Not everyone has felt the same, regarding the word combination of Physical + Literacy. In Margaret Whitehead’s, Physical Literacy Throughout the lifecourse, it is noted that some have felt the terms were unfortunately dualistic. “’Physical’ was seen to be perpetuating the idea of the ‘body’ as an object, and ‘literacy’ was seen as being too closely related to the ability to read and perhaps not a term that was appropriate to use in relation to our embodied capability.” (6)
Margaret Whitehead’s years of study in existentialism and phenomenology grounded her conviction “that dualistic thinking about mind and body is both limiting and damaging.” (Physical Literacy xv) When she presented her definition of Physical Literacy, as the keynote speaker at the 2001 Congress of the International Association of Physical Education and Sport for Girls and Women, Alexandria, Egypt, its relevance as a universal concept to physical education pedagogy received international recognition. (xv)
Physical Literacy is concisely defined by Margaret Whitehead and contributors “As appropriate to each individual’s endowment, physical literacy can be described as the motivation, confidence, physical competence, knowledge and understanding to maintain physical activity throughout the life course.” (11)

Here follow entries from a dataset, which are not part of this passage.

(** * Recruiter_AI_Monolithic: application lifecycle, auth gate and
      candidate controller, embedded in Rocq.

    - [ApplicationModel]    embeds src/models/tenant/Application.js
    - [Auth]                embeds the [protect] middleware (middleware/auth)
    - [CandidateController] embeds [loginCandidate] and [applyToJob]
      (controllers/candidateController)
    - [Routes]              embeds src/routes/candidates.js

    Conventions: a Mongo ObjectId is an [N]; a JS [Date] is an [N] of
    milliseconds; [undefined] is [None]; [new Date()] / [Date.now] is the
    explicit argument [now]; a JS string is held as its UTF-8 bytes. *)

From Stdlib Require Import String Ascii List NArith Bool Lia.
Import ListNotations.
Open Scope string_scope.

Definition ObjectId := N.
Definition Date := N.

(** JS truthiness of an optional string: [undefined] and [''] are falsy. *)
Definition truthyStr (o : option string) : bool :=
  match o with
  | Some s => negb (String.eqb s "")
  | None => false
  end.

(** JS [a || b] on optional strings. *)
Definition orStr (a b : option string) : option string :=
  if truthyStr a then a else b.

(** The UTF-16 code units a UTF-8 byte stands for: one for a byte that
    starts a character, two when the character takes four bytes (a
    surrogate pair in JS), none for a continuation byte. *)
Definition utf16Units (c : ascii) : nat :=
  let n := N_of_ascii c in
  if N.ltb n 128 then 1
  else if N.ltb n 192 then 0
  else if N.ltb n 240 then 1
  else 2.

(** JS [s.length], which counts UTF-16 code units. *)
Fixpoint jsLength (s : string) : nat :=
  match s with
  | EmptyString => 0
  | String c r => utf16Units c + jsLength r
  end.

(** Template-literal rendering of an optional string. *)
Definition showOpt (o : option string) : string :=
  match o with
  | Some s => s
  | None => "undefined"
  end.

(* ================================================================== *)
(** ** src/models/tenant/Application.js *)

Module ApplicationModel.

(** [status.enum], Application.js:16-26. *)
Inductive Status :=
| submitted | under_review | shortlisted | interview_scheduled
| interviewed | selected | rejected | withdrawn | on_hold.

Definition statusString (s : Status) : string :=
  match s with
  | submitted => "submitted"
  | under_review => "under_review"
  | shortlisted => "shortlisted"
  | interview_scheduled => "interview_scheduled"
  | interviewed => "interviewed"
  | selected => "selected"
  | rejected => "rejected"
  | withdrawn => "withdrawn"
  | on_hold => "on_hold"
  end.

Definition Status_eqb (a b : Status) : bool :=
  String.eqb (statusString a) (statusString b).

Inductive InterviewType := phone | video | in_person | technical | hr | final.
Inductive InterviewStatus := scheduled | completed | cancelled | rescheduled.
Inductive CommType := email | phone_call | message | interview_invite.

Definition commTypeString (t : CommType) : string :=
  match t with
  | email => "email"
  | phone_call => "phone"
  | message => "message"
  | interview_invite => "interview_invite"
  end.

(** What a caller hands to [scheduleInterview]; [duration] and [status]
    may be left out and then take the schema defaults. *)
Record InterviewData := {
  id_type : InterviewType;
  id_scheduledAt : Date;
  id_duration : option N;
  id_interviewer : ObjectId;
  id_status : option InterviewStatus;
  id_meetingLink : option string;
  id_location : option string
}.

(** An element of [interviews], Application.js:113-153. *)
Record Interview := {
  i_type : InterviewType;
  i_scheduledAt : Date;
  i_duration : N;
  i_interviewer : ObjectId;
  i_status : InterviewStatus;
  i_meetingLink : option string;
  i_location : option string
}.

(** An element of [timeline], Application.js:154-170. *)
Record TimelineEntry := {
  action : string;
  performedBy : option ObjectId;
  performedAt : Date;
  notes : option string;
  previousStatus : option Status;
  newStatus : option Status
}.

Record CommunicationData := {
  cd_type : CommType;
  cd_subject : option string;
  cd_content : option string;
  cd_sentBy : ObjectId;
  cd_sentAt : option Date;
  cd_isRead : option bool
}.

(** An element of [communication], Application.js:181-202. *)
Record Communication := {
  c_type : CommType;
  c_subject : option string;
  c_content : option string;
  c_sentBy : ObjectId;
  c_sentAt : Date;
  c_isRead : bool
}.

As at Living Well Pilates, we see our clients following and benefitting as stated in the above definition of Physical Literacy. People of different ages, backgrounds, cultures are welcomed and take part in learning activities appropriate to themselves, be it a ‘normal’ range or remediation, compensation, or rehabilitation. Client’s gain motivation by taking part and then continuing in their physical activity, they gain confidence, physical competence, knowledge and understanding.
Living Well Pilates defines its mission statement of “empowering all clients to work to the best of their abilities” based on the Physical Literacy approach. It impacts how our instruction is designed and taught. It creates the framework for the positive, non-competitive, and non-judgmental studio environment and workouts.
Physical Literacy Throughout the lifecourse, edited by Margaret Whitehead, Margaret Whitehead, Kenneth Fox, Paul Gately, Patricia Maude, Len Almond, Philip Vickerman and Karen DePauw, Dominic Haydn-Davies, Elizabeth Murdoch, Routledge, Abingdon, Oxon, OX and New York, NY, 2010.